*Aim of the exercise*.
Go through the material that comes after this and count the lines containing "induction"; report only the count.

*Information provided*.

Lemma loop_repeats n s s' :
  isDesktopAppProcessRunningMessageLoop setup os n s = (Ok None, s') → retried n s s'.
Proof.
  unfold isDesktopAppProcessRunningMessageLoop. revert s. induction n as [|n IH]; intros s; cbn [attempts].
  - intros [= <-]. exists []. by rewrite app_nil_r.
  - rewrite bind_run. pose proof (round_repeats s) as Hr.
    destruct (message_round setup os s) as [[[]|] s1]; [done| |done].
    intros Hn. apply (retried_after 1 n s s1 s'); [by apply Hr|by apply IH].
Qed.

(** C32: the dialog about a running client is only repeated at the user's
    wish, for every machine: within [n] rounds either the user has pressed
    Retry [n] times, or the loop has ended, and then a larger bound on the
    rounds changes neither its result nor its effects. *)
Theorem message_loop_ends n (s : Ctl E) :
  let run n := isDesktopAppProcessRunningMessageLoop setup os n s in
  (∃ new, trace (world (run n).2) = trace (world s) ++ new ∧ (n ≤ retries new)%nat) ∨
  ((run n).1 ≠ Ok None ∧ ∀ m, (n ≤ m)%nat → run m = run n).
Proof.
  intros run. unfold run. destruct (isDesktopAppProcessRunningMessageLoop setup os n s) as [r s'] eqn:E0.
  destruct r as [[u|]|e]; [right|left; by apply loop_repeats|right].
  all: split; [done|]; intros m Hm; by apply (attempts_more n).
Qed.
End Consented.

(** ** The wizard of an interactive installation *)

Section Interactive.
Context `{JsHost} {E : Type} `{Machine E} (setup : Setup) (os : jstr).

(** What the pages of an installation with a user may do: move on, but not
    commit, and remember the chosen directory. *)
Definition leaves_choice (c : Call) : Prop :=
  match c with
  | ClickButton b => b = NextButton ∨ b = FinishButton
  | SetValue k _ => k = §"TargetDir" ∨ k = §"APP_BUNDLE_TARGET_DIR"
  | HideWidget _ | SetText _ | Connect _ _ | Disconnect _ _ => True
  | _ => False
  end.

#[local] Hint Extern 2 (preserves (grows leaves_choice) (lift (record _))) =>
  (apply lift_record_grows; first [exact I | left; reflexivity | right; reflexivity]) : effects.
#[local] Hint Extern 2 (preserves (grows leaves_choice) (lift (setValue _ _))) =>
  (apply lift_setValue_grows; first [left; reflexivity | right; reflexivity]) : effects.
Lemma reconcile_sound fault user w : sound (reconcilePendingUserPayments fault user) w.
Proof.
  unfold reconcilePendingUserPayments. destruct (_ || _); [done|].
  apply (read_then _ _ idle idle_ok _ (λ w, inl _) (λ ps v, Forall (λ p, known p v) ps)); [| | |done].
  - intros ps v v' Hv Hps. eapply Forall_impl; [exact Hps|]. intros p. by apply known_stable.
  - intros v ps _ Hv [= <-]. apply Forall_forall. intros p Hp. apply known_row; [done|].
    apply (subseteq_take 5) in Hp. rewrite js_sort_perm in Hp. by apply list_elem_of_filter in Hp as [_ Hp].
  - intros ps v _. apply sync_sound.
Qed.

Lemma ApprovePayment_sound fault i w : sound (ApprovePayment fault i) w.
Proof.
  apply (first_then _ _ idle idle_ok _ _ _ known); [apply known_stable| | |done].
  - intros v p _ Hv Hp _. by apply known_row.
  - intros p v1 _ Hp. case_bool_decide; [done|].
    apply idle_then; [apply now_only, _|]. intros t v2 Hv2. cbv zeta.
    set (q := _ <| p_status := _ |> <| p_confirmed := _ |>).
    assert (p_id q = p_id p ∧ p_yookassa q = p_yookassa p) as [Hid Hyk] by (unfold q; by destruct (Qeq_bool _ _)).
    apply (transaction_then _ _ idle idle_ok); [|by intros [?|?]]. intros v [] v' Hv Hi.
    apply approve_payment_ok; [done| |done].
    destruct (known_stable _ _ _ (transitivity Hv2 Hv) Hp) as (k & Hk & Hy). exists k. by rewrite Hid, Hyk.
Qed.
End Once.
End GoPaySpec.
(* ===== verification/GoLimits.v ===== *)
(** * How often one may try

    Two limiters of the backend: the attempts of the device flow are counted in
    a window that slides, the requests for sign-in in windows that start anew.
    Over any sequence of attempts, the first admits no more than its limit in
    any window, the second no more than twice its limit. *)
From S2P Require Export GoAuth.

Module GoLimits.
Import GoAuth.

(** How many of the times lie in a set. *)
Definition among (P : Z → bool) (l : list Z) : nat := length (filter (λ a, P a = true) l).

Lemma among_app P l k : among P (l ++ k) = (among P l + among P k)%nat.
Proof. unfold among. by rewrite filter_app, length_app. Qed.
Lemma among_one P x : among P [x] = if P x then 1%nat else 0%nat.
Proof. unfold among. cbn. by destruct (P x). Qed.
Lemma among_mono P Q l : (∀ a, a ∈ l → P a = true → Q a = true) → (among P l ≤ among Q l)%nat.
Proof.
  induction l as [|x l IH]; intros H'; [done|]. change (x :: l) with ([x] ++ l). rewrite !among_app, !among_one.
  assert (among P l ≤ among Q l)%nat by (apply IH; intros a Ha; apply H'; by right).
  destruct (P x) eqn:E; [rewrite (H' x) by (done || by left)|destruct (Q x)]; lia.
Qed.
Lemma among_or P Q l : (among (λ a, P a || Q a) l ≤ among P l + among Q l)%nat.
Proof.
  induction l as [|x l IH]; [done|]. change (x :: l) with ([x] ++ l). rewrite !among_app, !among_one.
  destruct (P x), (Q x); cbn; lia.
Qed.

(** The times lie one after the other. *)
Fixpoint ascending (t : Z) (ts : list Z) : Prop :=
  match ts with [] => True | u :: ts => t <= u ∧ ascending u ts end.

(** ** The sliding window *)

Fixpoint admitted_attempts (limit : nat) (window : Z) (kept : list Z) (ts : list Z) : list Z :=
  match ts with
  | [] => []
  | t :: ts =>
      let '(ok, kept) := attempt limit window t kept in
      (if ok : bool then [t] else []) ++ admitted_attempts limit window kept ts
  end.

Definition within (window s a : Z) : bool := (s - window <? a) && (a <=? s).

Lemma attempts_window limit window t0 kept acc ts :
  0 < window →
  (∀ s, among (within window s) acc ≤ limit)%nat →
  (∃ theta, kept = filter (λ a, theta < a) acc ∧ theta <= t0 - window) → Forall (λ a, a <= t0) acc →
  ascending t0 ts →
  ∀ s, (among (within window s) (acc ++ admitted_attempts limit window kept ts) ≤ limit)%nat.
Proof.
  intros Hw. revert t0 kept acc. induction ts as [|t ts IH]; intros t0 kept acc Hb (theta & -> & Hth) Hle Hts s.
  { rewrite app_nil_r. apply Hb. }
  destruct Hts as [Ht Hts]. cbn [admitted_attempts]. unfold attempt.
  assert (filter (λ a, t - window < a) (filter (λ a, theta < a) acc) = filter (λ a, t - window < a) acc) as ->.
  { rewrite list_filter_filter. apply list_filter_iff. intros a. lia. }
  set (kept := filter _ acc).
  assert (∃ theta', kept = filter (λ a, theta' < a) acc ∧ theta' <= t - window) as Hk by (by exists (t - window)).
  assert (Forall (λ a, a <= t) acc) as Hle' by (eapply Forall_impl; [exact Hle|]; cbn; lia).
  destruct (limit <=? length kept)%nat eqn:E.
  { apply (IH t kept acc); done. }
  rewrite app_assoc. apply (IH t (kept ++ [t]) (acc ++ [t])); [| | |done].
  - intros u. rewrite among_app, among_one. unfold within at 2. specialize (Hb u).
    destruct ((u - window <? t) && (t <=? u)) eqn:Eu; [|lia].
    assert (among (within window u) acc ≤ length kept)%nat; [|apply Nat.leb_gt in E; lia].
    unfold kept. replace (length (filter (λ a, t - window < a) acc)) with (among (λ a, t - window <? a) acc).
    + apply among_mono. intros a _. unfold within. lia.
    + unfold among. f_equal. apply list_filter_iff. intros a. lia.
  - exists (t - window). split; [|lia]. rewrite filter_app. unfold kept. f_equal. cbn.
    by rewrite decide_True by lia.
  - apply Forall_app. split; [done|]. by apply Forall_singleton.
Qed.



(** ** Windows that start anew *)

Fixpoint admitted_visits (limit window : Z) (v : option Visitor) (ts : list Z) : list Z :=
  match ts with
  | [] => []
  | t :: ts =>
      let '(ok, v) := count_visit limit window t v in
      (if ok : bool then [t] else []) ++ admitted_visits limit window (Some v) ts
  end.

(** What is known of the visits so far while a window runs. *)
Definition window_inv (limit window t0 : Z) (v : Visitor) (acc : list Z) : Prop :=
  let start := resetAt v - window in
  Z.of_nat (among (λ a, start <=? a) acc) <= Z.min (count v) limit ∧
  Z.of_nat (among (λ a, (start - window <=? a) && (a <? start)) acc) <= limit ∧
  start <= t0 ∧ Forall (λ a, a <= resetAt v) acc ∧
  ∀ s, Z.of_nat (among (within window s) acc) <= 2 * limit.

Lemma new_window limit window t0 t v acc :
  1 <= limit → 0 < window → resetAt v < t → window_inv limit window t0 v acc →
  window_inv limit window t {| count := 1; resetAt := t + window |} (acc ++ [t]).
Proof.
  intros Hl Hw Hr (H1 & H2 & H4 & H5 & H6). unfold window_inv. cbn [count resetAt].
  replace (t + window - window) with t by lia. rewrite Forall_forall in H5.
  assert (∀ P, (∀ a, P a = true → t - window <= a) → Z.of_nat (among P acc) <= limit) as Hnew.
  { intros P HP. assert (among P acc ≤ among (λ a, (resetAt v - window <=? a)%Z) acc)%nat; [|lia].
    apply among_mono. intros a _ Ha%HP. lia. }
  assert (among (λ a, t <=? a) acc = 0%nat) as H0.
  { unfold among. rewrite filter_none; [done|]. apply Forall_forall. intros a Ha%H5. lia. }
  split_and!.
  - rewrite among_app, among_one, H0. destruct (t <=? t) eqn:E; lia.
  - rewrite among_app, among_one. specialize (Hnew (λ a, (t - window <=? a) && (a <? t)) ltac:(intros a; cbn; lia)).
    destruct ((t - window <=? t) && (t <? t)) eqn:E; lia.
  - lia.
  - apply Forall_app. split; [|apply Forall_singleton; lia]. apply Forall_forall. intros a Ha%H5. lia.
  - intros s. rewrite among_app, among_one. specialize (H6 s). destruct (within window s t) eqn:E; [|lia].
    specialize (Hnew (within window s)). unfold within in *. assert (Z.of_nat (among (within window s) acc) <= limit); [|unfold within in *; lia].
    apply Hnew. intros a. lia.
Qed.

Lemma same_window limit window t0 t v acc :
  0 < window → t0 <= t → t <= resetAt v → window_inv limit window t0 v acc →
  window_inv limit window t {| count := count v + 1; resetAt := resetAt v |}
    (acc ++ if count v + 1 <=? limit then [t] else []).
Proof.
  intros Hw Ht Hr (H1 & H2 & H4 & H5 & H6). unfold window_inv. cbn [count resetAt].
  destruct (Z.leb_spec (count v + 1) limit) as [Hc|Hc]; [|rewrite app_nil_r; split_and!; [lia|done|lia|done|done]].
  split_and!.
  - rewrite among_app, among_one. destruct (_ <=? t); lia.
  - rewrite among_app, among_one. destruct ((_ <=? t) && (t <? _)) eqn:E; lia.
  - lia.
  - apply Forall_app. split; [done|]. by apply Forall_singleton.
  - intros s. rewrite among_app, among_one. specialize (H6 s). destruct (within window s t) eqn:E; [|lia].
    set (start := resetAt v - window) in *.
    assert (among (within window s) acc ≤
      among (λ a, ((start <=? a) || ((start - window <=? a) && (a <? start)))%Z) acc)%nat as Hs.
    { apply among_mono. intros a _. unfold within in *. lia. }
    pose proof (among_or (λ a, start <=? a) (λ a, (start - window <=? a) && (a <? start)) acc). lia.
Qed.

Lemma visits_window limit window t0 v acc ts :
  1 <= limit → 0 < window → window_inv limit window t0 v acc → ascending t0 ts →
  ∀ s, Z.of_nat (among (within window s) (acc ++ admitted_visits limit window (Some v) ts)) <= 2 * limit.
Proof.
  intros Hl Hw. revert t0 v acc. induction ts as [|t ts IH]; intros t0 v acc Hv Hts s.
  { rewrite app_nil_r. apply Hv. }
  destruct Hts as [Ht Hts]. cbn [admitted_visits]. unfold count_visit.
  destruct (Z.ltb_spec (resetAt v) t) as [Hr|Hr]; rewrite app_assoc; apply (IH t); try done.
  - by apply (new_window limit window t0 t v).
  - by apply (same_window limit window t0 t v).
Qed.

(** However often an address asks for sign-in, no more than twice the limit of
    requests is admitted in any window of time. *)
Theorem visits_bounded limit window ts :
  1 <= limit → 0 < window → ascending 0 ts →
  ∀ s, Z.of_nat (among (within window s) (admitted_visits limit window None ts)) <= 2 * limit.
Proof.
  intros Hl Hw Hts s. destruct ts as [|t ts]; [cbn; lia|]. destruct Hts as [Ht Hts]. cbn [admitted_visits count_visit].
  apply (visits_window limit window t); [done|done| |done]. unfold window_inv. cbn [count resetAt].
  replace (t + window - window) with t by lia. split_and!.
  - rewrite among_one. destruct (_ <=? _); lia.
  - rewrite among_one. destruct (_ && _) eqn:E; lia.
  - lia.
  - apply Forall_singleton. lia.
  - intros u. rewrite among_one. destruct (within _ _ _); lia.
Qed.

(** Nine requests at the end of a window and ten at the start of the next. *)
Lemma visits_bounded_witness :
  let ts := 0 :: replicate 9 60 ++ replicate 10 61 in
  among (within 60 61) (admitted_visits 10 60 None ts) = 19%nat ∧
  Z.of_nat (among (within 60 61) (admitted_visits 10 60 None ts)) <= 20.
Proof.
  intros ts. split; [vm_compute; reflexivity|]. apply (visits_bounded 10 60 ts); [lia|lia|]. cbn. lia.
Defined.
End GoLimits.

*Result for this exercise*.
5